(Dataset items)

Segment Open

(* ===== verification/EvidenceRuntime.v ===== *)
(** * Evidence on concrete data

    Layouts of the loader, the mint and the token account, texts for keys and signatures, and the
    replies of a node for one funded, locked and settled epoch. *)

From S2P Require Import Runtime.
From S2P Require Import Prelude Bytes Extern ProgramWire ProgramState ProgramInstruction Ed25519 Processor ProcessorProps Chain.
From S2P Require Import Domain Ledger HostExtern HostRuntime Settlement Observer ObserverProps Keyper Evidence EvidenceRpc EvidenceFile EvidenceProps EvidenceQuorum.

(** ** Codecs *)

Definition opt_key (tag : Z) (l : list byte) : option Pubkey := if (tag =? 0)%Z then None else try_into 32 l.

Definition toy_loader (data : list byte) : option UpgradeableLoaderState :=
  match le_val (slice 0 4 data) with
  | 2%Z => LoaderProgram <$> try_into 32 (slice 4 36 data)
  | 3%Z => Some (LoaderProgramData (le_val (slice 4 12 data)) (opt_key (u8_at 12 data) (slice 13 45 data)))
  | _ => Some LoaderOther
  end.

Definition toy_mint (data : list byte) : option TokenMint :=
  if length data == 82 then
    Some {| mi_decimals := u8_at 44 data; mi_mint_authority := opt_key (le_val (slice 0 4 data)) (slice 4 36 data);
            mi_freeze_authority := opt_key (le_val (slice 46 50 data)) (slice 50 82 data) |}
  else None.

Definition toy_account (data : list byte) : option TokenAccount :=
  mint ← try_into 32 (slice 0 32 data);
  owner ← try_into 32 (slice 32 64 data);
  if length data == 165 then Some {| ta_mint := mint; ta_owner := owner; ta_initialized := u8_at 108 data == 1%Z |} else None.

Definition key_text (k : Pubkey) : text := hex_digest k.

Definition fee_key : Pubkey := key x0f.
Definition artifact0 : list byte := elf_magic ++ bstr " program".
Definition signature_text (c : byte) : text := replicate 64 c.

Local Existing Instances toy_sha toy_solana toy_dalek.

(** ** The settled epoch: four members, the pool buys two lots *)

Definition lock4 : LockPayloadV1 :=
  {| lp_epoch_account := epoch_key; lp_configuration_hash := ep_configuration_hash open_state; lp_pre_balance_root := key x41;
     lp_member_root := key x42; lp_member_count := 4; lp_lock_deadline := 2000; lp_lock_nonce := key x43 |}.

Definition pool4 : PoolStateV1 := new_pool init_accounts init_args.
Definition locked4 : EpochStateV1 := set_locked open_state lock4 (LockPayloadV1_digest lock4).
Definition settlement4 : SettlementPayloadV1 := full_payload epoch_key pool4 locked4 compact0.
Definition epoch4 : EpochStateV1 := set_settled locked4 settlement4 (SettlementPayloadV1_digest settlement4).

Definition public (owner : Pubkey) (executable : bool) (data : list byte) : PublicAccountSnapshotV1 :=
  {| pa_owner := owner; pa_executable := executable; pa_data := data |}.

Definition programdata_key : Pubkey := fst (find_program_address [ID : list byte] UPGRADEABLE_LOADER_ID).

(** ** The bundle *)

Definition transaction_of (c : byte) (slot : Z) : EvidenceTransactionV1 := {| et_signature := signature_text c; et_slot := slot |}.
Definition funding_of (authority base quote sig : byte) : FundingTransactionEvidenceV1 :=
  {| fu_authority := key_text (key authority); fu_base_source := key_text (key base); fu_quote_source := key_text (key quote);
     fu_transaction := transaction_of sig 10 |}.

Definition transactions4 : EvidenceTransactionsV1 :=
  {| tr_funding := (funding_of x61 x71 x81 x41, funding_of x62 x72 x82 x42, funding_of x63 x73 x83 x43, funding_of x64 x74 x84 x44);
     tr_lock := transaction_of x45 20; tr_settlement := transaction_of x46 30 |}.

Definition accounts4 : EvidenceAccountsV1 :=
  {| ea_fee_payer := key_text fee_key; ea_operator := key_text operator_key; ea_pool := key_text pool_key; ea_epoch := key_text epoch_key;
     ea_vault_authority := key_text vault_key; ea_base_mint := key_text base_mint_key; ea_quote_mint := key_text quote_mint_key;
     ea_pool_base_vault := key_text pool_base_key; ea_pool_quote_vault := key_text pool_quote_key; ea_venue_authority := key_text venue_key;
     ea_venue_base_account := key_text venue_base_key; ea_venue_quote_account := key_text venue_quote_key;
     ea_token_program := key_text TOKEN_PROGRAM_ID |}.

Definition balances4 : EvidenceTokenBalancesV1 :=
  {| tb_pool_base_before := 1000; tb_pool_base_after := 1020; tb_pool_quote_before := 90000; tb_pool_quote_after := 89800;
     tb_venue_base_before := 1000; tb_venue_base_after := 980; tb_venue_quote_before := 90000; tb_venue_quote_after := 90200 |}.

Definition instruction_of (transaction : text) (position : Z) (program : Pubkey) (kind : text) (digest : option bytes32)
  : DecodedInstructionEvidenceV1 :=
  {| di_transaction := transaction; di_position := position; di_program := key_text program; di_kind := kind;
     di_digest := (fun d : bytes32 => hex_digest d) <$> digest |}.
Definition funding_instructions (name : text) : list DecodedInstructionEvidenceV1 :=
  [instruction_of name 0 TOKEN_PROGRAM_ID (bstr "pool-funding-base") None;
   instruction_of name 1 TOKEN_PROGRAM_ID (bstr "pool-funding-quote") None].
Definition allowlist4 : list DecodedInstructionEvidenceV1 :=
  let l := Some (ep_lock_digest epoch4) in
  let s := Some (ep_settlement_digest epoch4) in
  concat (map funding_instructions [bstr "funding-0"; bstr "funding-1"; bstr "funding-2"; bstr "funding-3"])
  ++ [instruction_of (bstr "lock") 0 ed25519_program_id (bstr "keyper-lock-approval") l;
      instruction_of (bstr "lock") 1 ed25519_program_id (bstr "keyper-lock-approval") l;
      instruction_of (bstr "lock") 2 ID (bstr "epoch-lock") l;
      instruction_of (bstr "settlement") 0 ed25519_program_id (bstr "keyper-settlement-approval") s;
      instruction_of (bstr "settlement") 1 ed25519_program_id (bstr "keyper-settlement-approval") s;
      instruction_of (bstr "settlement") 2 ID (bstr "aggregate-settlement") s;
      instruction_of (bstr "settlement") 3 TOKEN_PROGRAM_ID (bstr "aggregate-quote-leg") None;
      instruction_of (bstr "settlement") 4 TOKEN_PROGRAM_ID (bstr "aggregate-base-leg") None].

Definition content4 : DevnetEvidenceContentV1 :=
  {| dv_cluster := bstr "devnet"; dv_public_commit := replicate 40 x61;
     dv_build_toolchain := {| bt_solana_verify := bstr "solana-verify 0.5.1"; bt_build_image := build_image_prefix ++ replicate 64 x30 |};
     dv_checkpoint_artifact_len := Z.of_nat (length artifact0); dv_checkpoint_artifact_sha256 := hex_digest (sha256 artifact0);
     dv_deployment := {| de_program := key_text ID; de_loader := key_text UPGRADEABLE_LOADER_ID; de_programdata := key_text programdata_key;
                         de_deployment_slot := 5; de_upgrade_authority := None; de_deployed_executable_sha256 := hex_digest (sha256 artifact0) |};
     dv_transactions := transactions4; dv_accounts := accounts4;
     dv_configuration := {| ec_epoch_id := key_text epoch_id0; ec_minimum_count := 4; ec_member_count := 4; ec_lock_threshold := 2;
                            ec_settlement_threshold := 2; ec_keypers := (key_text (key x21), key_text (key x22), key_text (key x23));
                            ec_base_lot_atoms := 10; ec_quote_atoms_per_lot := 100 |};
     dv_commitments := {| co_configuration_hash := hex_digest (ep_configuration_hash epoch4); co_pre_balance_root := hex_digest (ep_pre_balance_root epoch4);
                          co_member_set := hex_digest (ep_member_root epoch4); co_lock_digest := hex_digest (ep_lock_digest epoch4);
                          co_result := hex_digest (ep_result_commitment epoch4); co_settlement_digest := hex_digest (ep_settlement_digest epoch4);
                          co_unverified_local_transcript_sha256 := key_text (key x99) |};
     dv_token_balances := balances4; dv_decoded_allowlist := allowlist4;
     dv_explorer_links := map explorer_link (map signature_text [x41; x42; x43; x44; x45; x46]) |}.

Definition json_of (content : DevnetEvidenceContentV1) : list byte := dv_public_commit content ++ dv_checkpoint_artifact_sha256 content.
Definition bundle4 : DevnetEvidenceBundleV1 :=
  {| db_schema_version := 1; db_content := content4; db_evidence_sha256 := hex_digest (sha256 (EVIDENCE_BUNDLE_DOMAIN ++ json_of content4)) |}.

Definition toy_evidence : EvidenceCodec :=
  {| content_json := fun c => Some (json_of c);
     bundle_parse := fun t => if (t == db_evidence_sha256 bundle4) || (t == db_evidence_sha256 bundle4 ++ [x0a]) then Some bundle4 else None;
     bundle_print := fun b => Some (db_evidence_sha256 b);
     pubkey_from_str := fun t => ok (parse_digest t); pubkey_to_string := key_text;
     signature_from_str := fun t => try_into 64 t;
     loader_deserialize := toy_loader; programdata_metadata_len := 45; mint_unpack := toy_mint; account_unpack := toy_account;
     dalek_verify_strict := fun k _ s => s == twice k |}.

(** Tag 12, the amount and the decimals; instruction texts are numbers. *)
Definition plain_observer : ObserverCodec := {|
  token_unpack data :=
    if (u8_at 0 data == 12%Z) && (length data == 10) then Some (TransferChecked (le_val (slice 1 9 data)) (u8_at 9 data)) else None;
  data_decode l := Some (map byte_of l);
|}.

Definition toy_build : BuildCodec := fun _ =>
  Some {| vb_schema_version := 1; vb_solana_verify := bstr "solana-verify 0.5.1"; vb_build_image := build_image_prefix ++ replicate 64 x30 |}.

(** ** The node *)

Definition transfer_data (amount : Z) : list byte := byte_of 12 :: le_bytes 8 amount ++ [byte_of 0].

Definition balance_of (index : Z) (mint owner : Pubkey) (amount : text) : TokenBalance :=
  {| ub_account_index := index; ub_mint := key_text mint; ub_decimals := 0; ub_amount := amount; ub_owner := Some (key_text owner);
     ub_program_id := Some (key_text TOKEN_PROGRAM_ID) |}.

Definition fetched_of (c : byte) (slot : Z) (keys : list Pubkey) (instructions : list CompiledInstruction) (inner : list UiInnerInstructions)
    (pre post : list TokenBalance) : FetchedTransaction :=
  {| fx_slot := slot;
     fx_confirmed := {| ct_meta := Some {| tm_err := false; tm_status_err := false; tm_inner := Some inner |}; ct_message := Some (keys, instructions) |};
     fx_signatures := [filled 64 c]; fx_verified := true; fx_required := 2; fx_pre := Some pre; fx_post := Some post |}.

Definition compiled (program : Z) (accounts : list Z) (data : list byte) : CompiledInstruction :=
  {| ci_program_id_index := program; ci_accounts := accounts; ci_data := data |}.

Definition funding_tx (authority base quote sig : byte) : FetchedTransaction :=
  fetched_of sig 10 [fee_key; key authority; key base; key quote; base_mint_key; quote_mint_key; pool_base_key; pool_quote_key; TOKEN_PROGRAM_ID]
    [compiled 8 [2; 4; 6; 1]%Z (transfer_data 10); compiled 8 [3; 5; 7; 1]%Z (transfer_data 100)] []
    [balance_of 2 base_mint_key (key authority) (bstr "10"); balance_of 3 quote_mint_key (key authority) (bstr "100");
     balance_of 6 base_mint_key vault_key (bstr "960"); balance_of 7 quote_mint_key vault_key (bstr "89600")]
    [balance_of 2 base_mint_key (key authority) (bstr "0"); balance_of 3 quote_mint_key (key authority) (bstr "0");
     balance_of 6 base_mint_key vault_key (bstr "970"); balance_of 7 quote_mint_key vault_key (bstr "89700")].

Definition signed_verifier (program : Z) (signer : Pubkey) (digest : bytes32) : CompiledInstruction :=
  compiled program [] (ix_data (strict_ed25519_instruction signer (twice signer) digest)).

Definition accounts_shown : KagebObserverAccounts :=
  {| ko_fee_payer := fee_key; ko_payer := operator_key; ko_pool := pool_key; ko_epoch := epoch_key; ko_vault_authority := vault_key;
     ko_pool_base_vault := pool_base_key; ko_pool_quote_vault := pool_quote_key; ko_venue_authority := venue_key;
     ko_venue_base_account := venue_base_key; ko_venue_quote_account := venue_quote_key; ko_base_mint := base_mint_key;
     ko_quote_mint := quote_mint_key; ko_base_lot_atoms := 10; ko_quote_atoms_per_lot := 100 |}.

Definition lock_tx4 : FetchedTransaction :=
  fetched_of x45 20 (lock_keys accounts_shown)
    [signed_verifier 6 (key x21) (ep_lock_digest epoch4); signed_verifier 6 (key x23) (ep_lock_digest epoch4);
     compiled 7 [1; 2; 3; 4; 5]%Z (KagebInstruction_encode (Lock lock4))] [] [] [].

Definition settlement_tx4 : FetchedTransaction :=
  fetched_of x46 30 (settlement_keys accounts_shown)
    [signed_verifier 15 (key x21) (ep_settlement_digest epoch4); signed_verifier 15 (key x22) (ep_settlement_digest epoch4);
     compiled 16 [1; 2; 3; 4; 5; 6; 7; 8; 9; 10; 11; 12; 13; 14]%Z (KagebInstruction_encode (Settle compact0))]
    [{| ui_index := 2; ui_instructions := [Compiled 12 [6; 11; 9; 4]%Z (map byte_val (transfer_data 200));
                                           Compiled 12 [8; 10; 5; 7]%Z (map byte_val (transfer_data 20))] |}]
    [balance_of 5 base_mint_key vault_key (bstr "1000"); balance_of 6 quote_mint_key vault_key (bstr "90000");
     balance_of 8 base_mint_key venue_key (bstr "1000"); balance_of 9 quote_mint_key venue_key (bstr "90000")]
    [balance_of 5 base_mint_key vault_key (bstr "1020"); balance_of 6 quote_mint_key vault_key (bstr "89800");
     balance_of 8 base_mint_key venue_key (bstr "980"); balance_of 9 quote_mint_key venue_key (bstr "90200")].

Definition metadata4 : list byte := le_bytes 4 3 ++ le_bytes 8 5 ++ zeros 33.

Definition node_account (call : nat) (k : Pubkey) : option (option PublicAccountSnapshotV1) :=
  let token mint owner := public TOKEN_PROGRAM_ID false (token_data mint owner 0) in
  if (call == 0) && (k == ID) then Some (Some (public UPGRADEABLE_LOADER_ID true (le_bytes 4 2 ++ (programdata_key : list byte)))) else
  if k == programdata_key then Some (Some (public UPGRADEABLE_LOADER_ID false (metadata4 ++ artifact0 ++ zeros 3))) else
  if k == pool_key then Some (Some (public ID false (PoolStateV1_encode pool4))) else
  if k == epoch_key then Some (Some (public ID false (EpochStateV1_encode epoch4))) else
  if (k == base_mint_key) || (k == quote_mint_key) then Some (Some (public TOKEN_PROGRAM_ID false mint_data)) else
  if k == pool_base_key then Some (Some (token base_mint_key vault_key)) else
  if k == pool_quote_key then Some (Some (token quote_mint_key vault_key)) else
  if k == venue_base_key then Some (Some (token base_mint_key venue_key)) else
  if k == venue_quote_key then Some (Some (token quote_mint_key venue_key)) else None.

Definition node_transactions : list FetchedTransaction :=
  [funding_tx x61 x71 x81 x41; funding_tx x62 x72 x82 x42; funding_tx x63 x73 x83 x43; funding_tx x64 x74 x84 x44; lock_tx4; settlement_tx4].

Definition node4 : EvidenceReplies :=
  {| er_genesis_hash := Some DEVNET_GENESIS_HASH; er_account := node_account;
     er_statuses := fun _ => Some (map (fun t => Some {| st_slot := fx_slot t; st_finalized := true; st_err := false; st_status_err := false |}) node_transactions);
     er_transaction := fun _ s => List.find (fun t => bool_decide (head (fx_signatures t) = Some s)) node_transactions |}.

(** ** The commands of the checkpoint *)

Definition quiet : CommandRun := Finished true (Some []).
Definition build4 : CheckpointBuild :=
  {| cb_tempdir := true; cb_clone := quiet; cb_resolve := quiet; cb_reachable := Finished true (Some (map byte_val (bstr "refs/remotes/origin/main")));
     cb_checkout := quiet; cb_status := quiet; cb_config := Some []; cb_solana_verify := true;
     cb_version := Finished true (Some (map byte_val (bstr "solana-verify 0.5.1" ++ [byte_of 10]))); cb_build := quiet; cb_artifact := Some artifact0 |}.

Definition input4 : EvidenceInput := FromStdin (Some (db_evidence_sha256 bundle4)).

Local Existing Instances toy_evidence plain_observer toy_build.

Lemma evidence_runs : is_ok (verify_devnet_evidence_at_rpc node4 bundle4 artifact0) = true.
Proof. vm_compute. reflexivity. Qed.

Segment Closed

# How to complete this task:
Set down, unchanged, only those lines above that fall between the line with "lp_member_root := key" and the line with "Definition settlement4 : SettlementPayloadV1", the two end lines included.

# Problem solution:
     lp_member_root := key x42; lp_member_count := 4; lp_lock_deadline := 2000; lp_lock_nonce := key x43 |}.

Definition pool4 : PoolStateV1 := new_pool init_accounts init_args.
Definition locked4 : EpochStateV1 := set_locked open_state lock4 (LockPayloadV1_digest lock4).
Definition settlement4 : SettlementPayloadV1 := full_payload epoch_key pool4 locked4 compact0.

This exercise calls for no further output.